Como se vê, as decisões proferidas nas ADPFs números 672 e 770 — ao reconhecer a autonomia e as atribuições dos Estados, Distrito Federal e municípios, no âmbito de suas competências e territórios, na adoção de medidas de combate à pandemia do coronavírus —, apresentam uma ampliação do entendimento do Supremo Tribunal Federal no que tange à autonomia dos estados, tendo em vista o vasto rol de competências legislativas concorrentes e de competências administrativas comuns.

Em ambos os casos mencionados, o STF ressaltou que compete à União, como ente central, o papel de coordenação e planejamento nacional das políticas de saúde e de vigilância epidemiológica e sanitária, mas que tal papel não afasta as competências comuns e concorrentes dos demais entes da federação nessas áreas, que possuem o poder-dever de adotar todas as medidas legalmente autorizadas para o enfrentamento da grave crise sanitária vivenciada.

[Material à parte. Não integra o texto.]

(* ===== verification/NrfClient.v ===== *)
(** * The NRF client ([client/src/nrf_client.rs])

    Discovery, registration, deregistration and access tokens, as bodies of
    [async fn]s over the token store. Besides the tokens the client keeps the
    [NfConfig] that a registration brings; the HTTP exchange and the response
    types of the [openapi_nrf] crate are parameters. *)

From S2P Require Import Prelude Async SccMap Convert TokenStore Http Network Config.

(** The operations whose method and path the [oasbi] crate knows. *)
Inductive NrfService : Type :=
| SearchNFInstances
| RegisterNFInstance
| DeregisterNFInstance
| AccessTokenRequest.

(** The error statuses that the responses of the NRF distinguish. *)
Inductive error_status : Type :=
| Status400 | Status401 | Status403 | Status404 | Status411
| Status415 | Status429 | Status500 | Status501 | Status503.

(** [serde_json::Value], as far as it is inspected. *)
Inductive Value : Type := Bool (b : bool) | OtherValue.

Inductive AccessTokenRspTokenType : Type := Bearer.

Record AccessTokenRsp : Type := MkAccessTokenRsp {
  access_token : bytes;
  token_type : AccessTokenRspTokenType;
}.

Section NrfClient.
Context `{SbiModels} `{!ProfileModels}.
(** Libraries: URLs, methods and serialisable values ([Http]); problem details
    and the bodies of the other responses; token scopes. *)
Context {Url Method Val E Problem SearchResult AccessTokenErr Scope : Type}
  `{HeaderLib Val E} `{!HttpLib Url Val E}.

Notation Error := (GenericClientError E Problem).
Notation Request := (Request Url Method).

(** Variants of the generated response enums: the ones named by the code, and
    the rest. *)
Inductive SearchNfInstancesResponse : Type :=
| Search200 (body : SearchResult)
| SearchStatus (s : error_status) (problem : Problem)
| SearchOther.

Inductive RegisterNfInstanceResponse : Type :=
| Register200 (body : NfProfile1)
| Register201 (body : NfProfile1) (location : bytes)
| RegisterStatus (s : error_status) (problem : Problem)
| RegisterOther.

Inductive DeregisterNfInstanceResponse : Type :=
| Deregister204
| DeregisterStatus (s : error_status) (problem : Problem)
| DeregisterOther.

Inductive AccessTokenRequestResponse : Type :=
| AccessToken200 (body : AccessTokenRsp)
| AccessToken400 (body : AccessTokenErr)
| AccessTokenStatus (s : error_status) (problem : Problem)
| AccessTokenOther.

(** The fields of [AccessTokenReq] that are set. *)
Record AccessTokenReq : Type := MkAccessTokenReq {
  tr_target_nf_type : option NfType;
  tr_nf_type : option NfType;
  tr_nf_instance_id : NfInstanceId;
  tr_scope : Scope;
}.

(** [oasbi], [openapi_nrf] and [formatx]. *)
Class NrfModels := {
  get_http_method : NrfService -> Method;
  get_path : NrfService -> bytes;
  formatx : bytes -> NfInstanceId -> Result bytes E;
  heart_beat_timer : NfProfile1 -> option Z;
  custom_info_get : string -> NfProfile1 -> option Value;
  scope_from_str : bytes -> Result Scope SbiConversionError;
  profile_val : NfProfile1 -> Val;
  token_req_val : AccessTokenReq -> Val;
}.

(** One [execute] of the HTTP client and the reading of its response; [Env] is
    the other side. *)
Class HttpClient (Env : Type) := {
  exchange_search : Request -> Env -> option (Env * Result (Z * SearchNfInstancesResponse) Error);
  exchange_register : Request -> Env -> option (Env * Result (Z * RegisterNfInstanceResponse) Error);
  exchange_deregister : Request -> Env -> option (Env * Result (Z * DeregisterNfInstanceResponse) Error);
  exchange_token : Request -> Env -> option (Env * Result (Z * AccessTokenRequestResponse) Error);
}.

Context `{!NrfModels} {Env : Type} `{!HttpClient Env}.

(** ** State and errors *)

Record NfConfig : Type := MkNfConfig {
  heartbeat_timer : Z;
  nf_instance_id : NfInstanceId;
  oauth_enabled : bool;
}.

(** [NfConfig::default()]. *)
Definition default_nf_config : NfConfig := MkNfConfig 0 default_nf_instance_id false.

Record InitConfig : Type := MkInitConfig { url : Url; source : NfType }.

(** What the client keeps besides its tokens, and the network. *)
Record client_state : Type := MkClientState { nf_config : NfConfig; env : Env }.

Inductive NrfDiscoveryError : Type := DiscoveryClientError (e : Error).

Inductive NrfAuthorizationError : Type :=
| InvalidRequestScope (e : SbiConversionError)
| AuthClientError (e : Error)
| AccessTokenError (e : AccessTokenErr)
| TokenStoreError (e : StoreError NrfAuthorizationError)
| TokenParsingError.

Inductive NrfManagementError : Type :=
| InvalidLocationSent (e : UuidError) (location : bytes)
| LocationParseError (location : bytes)
| ManagementClientError (e : Error)
| ManagementAuthorizationError (e : NrfAuthorizationError).

Context {M N Ticket : Type} `{NotifyOps N Ticket}
  `{SccHashMap (list ServiceName) (TokenState AccessTokenRsp) M}.

(** [nf_token_store] and the rest. *)
Notation client := (store M N client_state).

Definition on_outside (f : client_state -> client_state) (c : client) : client :=
  MkStore (token_map c) (token_counter c) (notifies c) (next_notify c) (f (outside c)).

(** [NrfClient::new]; the URL and the NF's type stay outside the state. *)
Definition NrfClient_new (e : Env) : client := store_new (MkClientState default_nf_config e).

Definition load_nf_config : prog client NfConfig := read_state (fun c => nf_config (outside c)).

Definition store_nf_config (cfg : NfConfig) : prog client unit :=
  write_state (on_outside (fun o => MkClientState cfg (env o))).

Definition get_nf_id_of_client : prog client NfInstanceId :=
  do! cfg := load_nf_config in Ret (nf_instance_id cfg).

(** [self.client.execute(request).await] and [deserialize(response).await]. *)
Definition exchange {X : Type} (f : Env -> option (Env * X)) : prog client X :=
  Act (fun c =>
    '(e, x) ← f (env (outside c));
    Some (on_outside (fun o => MkClientState (nf_config o) e) c, x)) Ret.

(** ** Discovery *)

Definition search_nf_instance (i : InitConfig) (query header : Val) :
    prog client (Result SearchResult NrfDiscoveryError) :=
  let method := get_http_method SearchNFInstances in
  let path := get_path SearchNFInstances in
  do! request := lift_outcome (prepare_request (url i) path method (Some header) (Some query) None AppJson) in
  match request with
  | Err e => Ret (Err (DiscoveryClientError e))
  | Ok request =>
      do! response := exchange (exchange_search request) in
      Ret (map_err DiscoveryClientError
        (let? (status, response) := response in
         match response with
         | Search200 body => Ok body
         | SearchStatus Status401 _ => Err (InvalidResponse status None)
         | SearchStatus _ problem => Err (InvalidResponse status (Some problem))
         | SearchOther => Err (InvalidResponse status None)
         end))
  end.

(** ** Registration *)

(** [location.rfind('/')], and what follows it. *)
Fixpoint after_last_slash (location : bytes) : option bytes :=
  match location with
  | [] => None
  | b :: rest =>
      match after_last_slash rest with
      | Some tail => Some tail
      | None => if b =? 47 then Some rest else None
      end
  end.

(** The [match] on the response, up to the update of the configuration. *)
Definition register_result (status : Z) (response : RegisterNfInstanceResponse) :
    Result (NfProfile1 * option NfInstanceId) NrfManagementError :=
  match response with
  | Register200 body => Ok (body, None)
  | Register201 body location =>
      match after_last_slash location with
      | Some id =>
          match nf_instance_id_from_str id with
          | Ok instance => Ok (body, Some instance)
          | Err e => Err (InvalidLocationSent e location)
          end
      | None => Err (LocationParseError location)
      end
  | RegisterStatus _ problem => Err (ManagementClientError (InvalidResponse status (Some problem)))
  | RegisterOther => Err (ManagementClientError (InvalidResponse status None))
  end.

(** The [NfConfig] of an answer to a registration as [id]. *)
Definition registered_config (id : NfInstanceId) (nf : NfProfile1) (assigned : option NfInstanceId) : NfConfig :=
  let heartbeat_timer := default 0 (heart_beat_timer nf) in
  let oauth_enabled :=
    match custom_info_get "oauth2" nf with Some (Bool true) => true | _ => false end in
  let nf_id := default id assigned in
  MkNfConfig heartbeat_timer nf_id oauth_enabled.

Definition register_nf_instance (i : InitConfig) (nf_instance_id : NfInstanceId) (header : Val)
    (body : NfProfile1) :
    prog client (Result (NfProfile1 * option NfInstanceId) NrfManagementError) :=
  let method := get_http_method RegisterNFInstance in
  match formatx (get_path RegisterNFInstance) nf_instance_id with
  | Err e => Ret (Err (ManagementClientError (PathCreationError e)))
  | Ok path =>
      do! request :=
        lift_outcome (prepare_request (url i) path method (Some header) None (Some (profile_val body)) AppJson) in
      match request with
      | Err e => Ret (Err (ManagementClientError e))
      | Ok request =>
          do! response := exchange (exchange_register request) in
          match response with
          | Err e => Ret (Err (ManagementClientError e))
          | Ok (status, response) =>
              match register_result status response with
              | Err e => Ret (Err e)
              | Ok (nf, id) =>
                  do! _ := store_nf_config (registered_config nf_instance_id nf id) in
                  Ret (Ok (nf, id))
              end
          end
      end
  end.

(** ** Access tokens *)

(** [impl From<&[ServiceName]> for Scope]: the names, separated by spaces. The
    request below spells the same out for the scope type of the models. *)
Definition scope_from_services (value : list ServiceName) : bytes :=
  join [32] (service_name_to_string <$> value).

(** [authenticaion_request], as it is spelt. *)
Definition authenticaion_request (i : InitConfig) (source_instance_id : NfInstanceId)
    (source_nf_type target_nf_type : NfType) (target_service_name : list ServiceName) :
    prog client (Result AccessTokenRsp NrfAuthorizationError) :=
  match scope_from_str (join [32] (service_name_to_string <$> target_service_name)) with
  | Err e => Ret (Err (InvalidRequestScope e))
  | Ok scope =>
      let token_req :=
        MkAccessTokenReq (Some target_nf_type) (Some source_nf_type) source_instance_id scope in
      let method := get_http_method AccessTokenRequest in
      let path := get_path AccessTokenRequest in
      do! request :=
        lift_outcome (prepare_request (url i) path method None None (Some (token_req_val token_req)) AppForm) in
      match request with
      | Err e => Ret (Err (AuthClientError e))
      | Ok request =>
          do! response := exchange (exchange_token request) in
          Ret (match response with
            | Err e => Err (AuthClientError e)
            | Ok (status, response) =>
                match response with
                | AccessToken200 body => Ok body
                | AccessToken400 body => Err (AccessTokenError body)
                | AccessTokenStatus (Status400 | Status415) _ =>
                    Err (AuthClientError (InvalidResponse status None))
                | AccessTokenStatus _ problem => Err (AuthClientError (InvalidResponse status (Some problem)))
                | AccessTokenOther => Err (AuthClientError (InvalidResponse status None))
                end
            end)
      end
  end.

(** [get_token]: the arguments of the token request are taken before [set] starts. *)
Definition get_token (i : InitConfig) (T : NfType) (target_service_name : list ServiceName) :
    prog client (Result (TokenEntry AccessTokenRsp) NrfAuthorizationError) :=
  do! token_entry := get target_service_name in
  match token_entry with
  | Err e => Ret (Err (TokenStoreError e))
  | Ok (Some entry) => Ret (Ok entry)
  | Ok None =>
      do! cfg := load_nf_config in
      do! resp := set target_service_name
        (authenticaion_request i (nf_instance_id cfg) (source i) T target_service_name) in
      Ret (map_err TokenStoreError resp)
  end.

(** [header::AUTHORIZATION]. *)
Definition AUTHORIZATION : bytes := ascii_bytes "authorization".

(** The function [set_auth_token]: the header of a token. *)
Definition authorize (req : Request) (token_entry : TokenEntry AccessTokenRsp) :
    outcome (Result Request NrfAuthorizationError) :=
  let! rsp := entry_get token_entry in
  let token :=
    match token_type rsp with Bearer => ascii_bytes "Bearer " ++ access_token rsp end in
  Returns (match header_value_from_str token with
    | None => Err TokenParsingError
    | Some value =>
        Ok (MkRequest (rq_method req) (rq_url req) (<[AUTHORIZATION := value]> (rq_headers req)) (rq_body req))
    end).

(** The method [set_auth_token]; the [&mut Request] is returned. *)
Definition set_auth_token (i : InitConfig) (T : NfType) (req : Request) (service_name : list ServiceName) :
    prog client (Result Request NrfAuthorizationError) :=
  do! cfg := load_nf_config in
  if oauth_enabled cfg then
    do! token_entry := get_token i T service_name in
    match token_entry with
    | Err e => Ret (Err e)
    | Ok token_entry => lift_outcome (authorize req token_entry)
    end
  else Ret (Ok req).

(** ** Deregistration *)

Definition deregister_nf_instance (i : InitConfig) : prog client (Result unit NrfManagementError) :=
  let method := get_http_method DeregisterNFInstance in
  do! nf_instance_id := get_nf_id_of_client in
  match formatx (get_path DeregisterNFInstance) nf_instance_id with
  | Err e => Ret (Err (ManagementClientError (PathCreationError e)))
  | Ok path =>
      do! request := lift_outcome (prepare_request (url i) path method None None None AppJson) in
      match request with
      | Err e => Ret (Err (ManagementClientError e))
      | Ok request =>
          do! authorized := set_auth_token i NfTypeNrf request [NnrfNfm] in
          match authorized with
          | Err e => Ret (Err (ManagementAuthorizationError e))
          | Ok request =>
              do! response := exchange (exchange_deregister request) in
              Ret (map_err ManagementClientError
                (let? (status, response) := response in
                 match response with
                 | Deregister204 => Ok ()
                 | DeregisterStatus Status415 _ => Err (InvalidResponse status None)
                 | DeregisterStatus _ problem => Err (InvalidResponse status (Some problem))
                 | DeregisterOther => Err (InvalidResponse status None)
                 end))
          end
      end
  end.
End NrfClient.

A divisão da federação em diversos níveis, antes de desencadear competição entre as esferas de governo, pretende, ao revés, promover o mútuo apoio dos entes federativos no que tange às competências compartilhadas. É inegável que num país de proporções continentais como é o Brasil, o grau de contágio da Covid-19, a quantidade de óbitos provocados pela doença, a ocupação de leitos hospitalares entre tantos outros fatores são distintos em cada região e, mais especificamente, cada município. Por essa razão é que não se pode prescindir das competências regionais e locais para se obter a correta avaliação — técnica e científica — da conjuntura e da tomada das decisões adequadas a cada situação e a cada momento.

 


[1] SARLET, Ingo; MARINONI, Luiz Guilherme; MITIDIERO, Daniel. Curso de direito constitucional. 7. ed. São Paulo: Saraiva Educação, 2018, p. 932.

[2] Art. 102. Compete ao Supremo Tribunal Federal, precipuamente, a guarda da Constituição, cabendo-lhe:
I – processar e julgar, originariamente:

f) as causas e os conflitos entre a União e os Estados, a União e o Distrito Federal, ou entre uns e outros, inclusive as respectivas entidades da administração indireta.

[3] Alguns julgados recentes que utilizam o princípio da preponderância o interesse como técnica decisória: ADPF 567, rel. min. Alexandre de Moraes, julgado em 1/3/2021; ADI 2.435, rel. min. Cármen Lúcia, julgado em 21/12/2020; ADI 5.724, rel. min. Roberto Barroso, julgado em 30/11/2020; ADI 5.521, rel. min. Gilmar Mendes, julgado em 30/8/2019.

[4] Nesse sentido podem ser listados como exemplos os seguintes julgados: Rcl 4.210, rel. min. Ricardo Lewandowski, julgado em 26/03/2019;ACO 1.767, rel min. Luís Roberto Barroso, julgado em 19/11/2018; AC 4.128, rel. min. Luiz Fux, julgado em 1/12/2017; ACO 1394, rel min. Marco Aurélio, julgado em 19/5/2016.

[5] Acórdão proferido na ADPF 672, publicado em 29/10/2020.